(…)
Ahora, pasado el tiempo, ni puedo ni quiero escribir sobre la desesperación de entonces. Solo decir que durante unos días me dejé morir, sin comer ni beber, con los ojos cerrados para aislarme del mundo, hasta que una mañana el sol fue de nuevo el sol, coincidiendo con un dolor en el pie que me faltaba. «Es el miembro fantasma», dijo el doctor, y me explicó que cada parte de nuestro cuerpo tiene una réplica en el cerebro y que era allí donde me dolía. Vamos, que una delegación de mi pierna, a modo de idea platónica, iba a hacer de las suyas en el cerebro, que no en la realidad, y así, en mis sueños y fantasías yo podría correr y brincar y, dado el caso, hasta rascarme si me picaba la pierna que no tengo.
Abandoné la habitación 1126 por mi propio y único pie, sin pierna derecha y sin vesícula, apoyándome torpemente en las muletas. Y para darme ánimos me decía que mi YO, ese reducto de la personalidad que da unidad a nuestro ser, seguía siendo el mismo, aunque no pude evitar la sensación de que yo era un hombre venido a menos, un hombre menguado. Y una vez más tuve que imitar la voz grave de mi padre: «Compórtate como un hombre», para abandonar el hospital y salir a la vida.

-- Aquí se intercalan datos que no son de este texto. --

(** ** Results and errors ([hipSYCL/runtime/error.hpp]) *)

Inductive error_code :=
| code_MUSA (err : musaError_t)       (* error_code{"MUSA", err} *)
| code_MU_rt (err : musaError_t)      (* error_code{"MU", static_cast<int>(err)} *)
| code_MU (err : MUresult).           (* error_code{"MU", static_cast<int>(err)} *)

Record error_info := mk_error_info
  { what : string; ecode : option error_code }.

(** A [result] is success or carries an [error_info]; the source location
    recorded by [__hipsycl_here()] is not modelled. *)
Inductive result :=
| make_success
| make_error (info : error_info).

Definition is_success (r : result) : bool :=
  match r with make_success => true | make_error _ => false end.

(** ** Task graph nodes *)

Record dag_node := mk_dag_node
  { node_id : N;
    request_instrumentation_submission_timestamp : bool;
    request_instrumentation_start_timestamp : bool;
    request_instrumentation_finish_timestamp : bool }.

(** [dag_node_ptr] is a [std::shared_ptr<dag_node>]; [None] is the null
    pointer. *)
Abbreviation dag_node_ptr := (option dag_node) (only parsing).

(** A [musa_node_event]: the wrapped handle and the device it lives on. *)
Record musa_node_event := mk_node_event
  { ev_dev : Z; ev_handle : musaEvent_t }.

Inductive instrumentation :=
| submission_timestamp
| execution_start_timestamp (start : option musa_node_event)
| execution_finish_timestamp (start finish : option musa_node_event).

(** Host-side actions on the heap cells and the task graph. *)
Inductive host_event :=
| new_node_ptr (p : pointer)
| delete_node_ptr (p : pointer)
| node_wait (n : dag_node_ptr).

Inductive diagnostic :=
| debug_warning (msg : string)
| debug_error (msg : string)
| debug_info (msg : string).

(** ** Code objects and kernel containers *)

Abbreviation hcf_object_id := N (only parsing).
Abbreviation code_object_id := N (only parsing).

(** What the queue reads from a [code_object]: the loaded module and
    [supported_backend_kernel_names()]. *)
Record code_object := mk_code_object
  { get_build_result : result;
    get_module : MUmodule;
    supported_backend_kernel_names : list string }.

(** A target node of an HCF container with its binary attachment. *)
Record hcf_node := mk_hcf_node
  { has_binary_data_attached : bool;
    binary_attachment : option string }.
(** ** Observing a run *)

Definition outcome {A} (m : M A) (w : World) : result A := fst (m w).
Definition trace {A} (m : M A) (w : World) : list event := snd (m w).

Definition requests (t : list event) : list Request :=
  flat_map (fun e => match e with EvRequest r => [r] | _ => [] end) t.

Definition is_dispatch (r : Request) : bool :=
  (route r =? dispatch_route)%string.

Definition dispatches (t : list event) : list Request :=
  filter is_dispatch (requests t).

Definition is_prompt (e : event) : bool :=
  match e with EvPrompt _ => true | _ => false end.

Definition is_git_query (e : event) : bool :=
  match e with EvGitCurrentBranch => true | _ => false end.

Definition is_log (e : event) : bool :=
  match e with EvLogError _ _ | EvLogSuccess _ => true | _ => false end.

(** What the command does to the outside world, its own log lines apart. *)
Definition actions (t : list event) : list event :=
  filter (fun e => negb (is_log e)) t.

(** The event with the headers of a dispatch request dropped. *)
Definition erase_dispatch_headers (e : event) : event :=
  match e with
  | EvRequest r =>
      if is_dispatch r then
        EvRequest {| route := route r;
                     headers := [];
                     param_owner := param_owner r;
                     param_repo := param_repo r;
                     param_workflow_id := param_workflow_id r;
                     param_ref := param_ref r |}
      else e
  | _ => e
  end.

(** The world [w] with another value of [GITHUB_TOKEN]. *)
Definition with_token (w : World) (token : option string) : World :=
  {| env_GITHUB_TOKEN := token;
     env_CI := env_CI w;
     remote := remote w;
     pathExists := pathExists w;
     prompt_choice := prompt_choice w;
     current_branch := current_branch w |}.


Definition is_configuration_error (e : exn) : Prop :=
  e = token_missing \/ e = name_missing_on_ci.

Definition is_not_found_error (e : exn) : Prop :=
  exists workflowId, e = workflow_not_found workflowId.

(** ** The words of the specification *)

(** Two strings are equal case-insensitively. *)
Definition ci_eq (rt : Runtime) (a b : string) : Prop :=
  toLowerCase rt a = toLowerCase rt b.

Definition conventional_path (workflowName : string) : string :=
  ".github/workflows/" ++ workflowName ++ ".yml".

(** A workflow answers to a name: by its own name, or by the path that the
    lowercased name conventionally has. *)
Definition answers_to (rt : Runtime) (workflowName : string) (x : Workflow) : Prop :=
  ci_eq rt (name x) workflowName
  \/ toLowerCase rt (path x) = conventional_path (toLowerCase rt workflowName).

(** The four conditions of eligibility. *)
Definition eligible (rt : Runtime) (w : World) (x : Workflow) : Prop :=
  name x <> EmptyString
  /\ path x <> EmptyString
  /\ state x = "active"
  /\ pathExists w (path_join rt (EXPO_DIR rt) (path x)) = true.

Definition eligibleb (rt : Runtime) (w : World) (x : Workflow) : bool :=
  truthy (name x) && truthy (path x) && (state x =? "active")%string
  && pathExists w (path_join rt (EXPO_DIR rt) (path x)).

(** The file-system checks that listing performs, in order. *)
Definition existence_checks (rt : Runtime) (l : list Workflow) : list event :=
  flat_map (fun x =>
              if truthy (name x) && truthy (path x) && (state x =? "active")%string
              then [EvPathExists (path_join rt (EXPO_DIR rt) (path x))]
              else []) l.

(** A consistent comparison function, as ECMAScript requires of the argument
    of [sort] and promises of [localeCompare]. *)
Definition consistent_comparator {A} (cmp : A -> A -> Z) : Prop :=
  (forall a, cmp a a = 0)
  /\ (forall a b, cmp a b = 0 -> cmp b a = 0)
  /\ (forall a b c, cmp a b = 0 -> cmp b c = 0 -> cmp a c = 0)
  /\ (forall a b c, cmp a b < 0 -> cmp b c < 0 -> cmp a c < 0)
  /\ (forall a b c, cmp a b > 0 -> cmp b c > 0 -> cmp a c > 0).

(** ** A concrete runtime and concrete worlds *)

Definition lower_ascii (c : ascii) : ascii :=
  let n := nat_of_ascii c in
  if ((65 <=? n) && (n <=? 90))%nat then ascii_of_nat (n + 32) else c.

Fixpoint lower_string (s : string) : string :=
  match s with
  | EmptyString => EmptyString
  | String c s' => String (lower_ascii c) (lower_string s')
  end.

Definition compare_code_units (a b : string) : Z :=
  match String.compare a b with
  | Lt => -1
  | Eq => 0
  | Gt => 1
  end.

(** ASCII case folding, comparison by code units, paths joined by a slash. *)
Definition node : Runtime :=
  {| toLowerCase := lower_string;
     localeCompare := compare_code_units;
     path_join := fun a b => a ++ "/" ++ b;
     EXPO_DIR := "/expo";
     JSON_stringify := fun response => "{status: " ++ string_of_Z (status response) ++ "}" |}.

Definition Build : Workflow :=
  {| id := 1; name := "Build"; path := ".github/workflows/build.yml"; state := "active" |}.
Definition Test : Workflow :=
  {| id := 2; name := "Test"; path := ".github/workflows/test.yml"; state := "active" |}.
Definition Retired : Workflow :=
  {| id := 3; name := "Retired"; path := ".github/workflows/retired.yml";
     state := "disabled_manually" |}.
Definition Gone : Workflow :=
  {| id := 4; name := "Gone"; path := ".github/workflows/gone.yml"; state := "active" |}.

Definition remote_workflows : list Workflow := [Test; Gone; Build; Retired].

(** How [@octokit/request] settles the promise of a request, given what
    the server answers: it rejects with an [HttpError] when the status is
    304 or is 400 or above, and when the request itself fails; otherwise it
    resolves with the response. *)
Definition octokit (answer : Reply Response) : Reply Response :=
  match answer with
  | Resolved response =>
      if (status response =? 304) || (400 <=? status response)
      then Rejected "HttpError"
      else Resolved response
  | Rejected reason => Rejected reason
  end.


(** The server lists [Test], [Build], a workflow whose file is gone and a
    disabled one, and answers a dispatch with [dispatch_status]. *)
Definition github_server (dispatch_status : Z) (r : Request) : Reply Response :=
  if is_dispatch r then Resolved {| status := dispatch_status; workflows := [] |}
  else Resolved {| status := 200; workflows := remote_workflows |}.

(** That server, reached through the library. *)
Definition github (dispatch_status : Z) (r : Request) : Reply Response :=
  octokit (github_server dispatch_status r).

(** The working copy holds every workflow file but that of [Gone]. *)
Definition checkout (p : string) : bool :=
  negb (p =? "/expo/.github/workflows/gone.yml")%string.

(** A developer's desk: token set, not on the CI, the first choice picked
    at a prompt, branch [main] checked out. *)
Definition desk (dispatch_status : Z) : World :=
  {| env_GITHUB_TOKEN := Some "secret";
     env_CI := None;
     remote := github dispatch_status;
     pathExists := checkout;
     prompt_choice := Some 0%nat;
     current_branch := Resolved "main" |}.

(** What listing records on these worlds. *)
Definition desk_listing_trace : list event :=
  [EvRequest listing_request;
   EvPathExists "/expo/.github/workflows/test.yml";
   EvPathExists "/expo/.github/workflows/gone.yml";
   EvPathExists "/expo/.github/workflows/build.yml"].

(** The same on the CI. *)
Definition ci : World :=
  {| env_GITHUB_TOKEN := Some "secret";
     env_CI := Some "true";
     remote := github 204;
     pathExists := checkout;
     prompt_choice := None;
     current_branch := Resolved "main" |}.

Dejé mi trabajo de representante de comercio y me esforcé en adaptarme a mi nueva condición de lisiado. Con la indemnización que me dio el hospital, Lola y yo podemos vivir sin agobios y hasta permitirnos ciertos lujos que antes no podíamos, aunque yo preferiría seguir con mi pierna de verdad y no con esta pierna virtual que aún añora patear con rabia las piedras de la calle y, para que nos vamos a engañar, alguna que otra cabeza.
Pero no es de mi vida de minusválido de lo que quiero hablarles, sino de lo que me ocurrió a los tres meses de la operación, cuando tuve que volver, por un motivo que ya ni siquiera recuerdo, a la consulta de mi doctora en el ambulatorio. Allí seguía ella, detrás del ordenador, como si no hubiera pasado el tiempo, con la misma expresión triste de la primera consulta. Hasta que empezó con el ritual acostumbrado, también esta vez sin mirarme apenas a los ojos, también interrumpiéndome en mi exposición.
—Veo en su historial que le amputaron la pierna derecha, y que fue todo un éxito, que no hubo complicaciones —lo dijo sonriendo, como si me invitara a celebrar mi suerte.
Me la quedé mirando para dar tiempo a que su memoria empezara a actuar, pero por su expresión deduje que pensaba que yo era una especie de tarado al que habría que repetirle las cosas. Aquella mujer no recordaba nada de nuestra conversación de hacía un año. Entonces imaginé que me lanzaba a por ella y la estrangulaba y le metía la cabeza en el ordenador, mientras le gritaba un ominoso y fracasado pareado «Hija puta, al final te saliste con la tuya». Pero no hice nada de eso, sino que levanté las muletas y claudiqué con un movimiento de aceptación. Ella parecía muy satisfecha de que los datos concordasen con la realidad. Pero al instante, al mirar de nuevo al ordenador, la sonrisa se borró de su boca.
—Aquí dice que también un brazo —dijo con gesto de extrañeza, mirándome mis dos extremidades superiores, que aún seguían con las muletas en vilo.
—¡¿Un brazo amputado?! —grité.
—Efectivamente —afirmó la doctora dando un respingo, asustada por mis gritos.
—¡Ahora un brazo! —volví a gritar mientras me levantaba del asiento y empuñaba amenazante la muleta de la mano derecha.
La doctora se parapetó detrás de su ordenador, abrazada a él, encogiéndose, como si temiera que yo fuera a descargar finalmente un golpe sobre ella. Y aunque ganas me dieron de liarme a muletazos con la doctora y su cómplice, bajé la muleta que tenía alzada y, afianzando luego las dos bajo mis axilas, salí de la consulta como alma que lleva el diablo, despertando el asombro de cuantas personas encontraba a mi paso, y por un momento deseé que mi única pierna no dejara de correr y me transportara, como aquella pata de palo del cuento de Espronceda, con furibunda velocidad en un viaje sin fin.
Aquella misma tarde me apunté a la sociedad médica privada VITALUZ. Y no lo hice porque todos sus empleados, desde los médicos hasta los celadores, derrochen una amabilidad meliflua y exhiban una sonrisa de anuncio de dentífrico con fondo de hilo musical, ni porque aspire a una habitación privada en caso de tener que volver a ingresar en el hospital, ni porque crea en la excelencia de su medicina. No, nada de eso. Es solo que tengo la esperanza de que en el disco duro de sus ordenadores no esté aún escrito mi destino.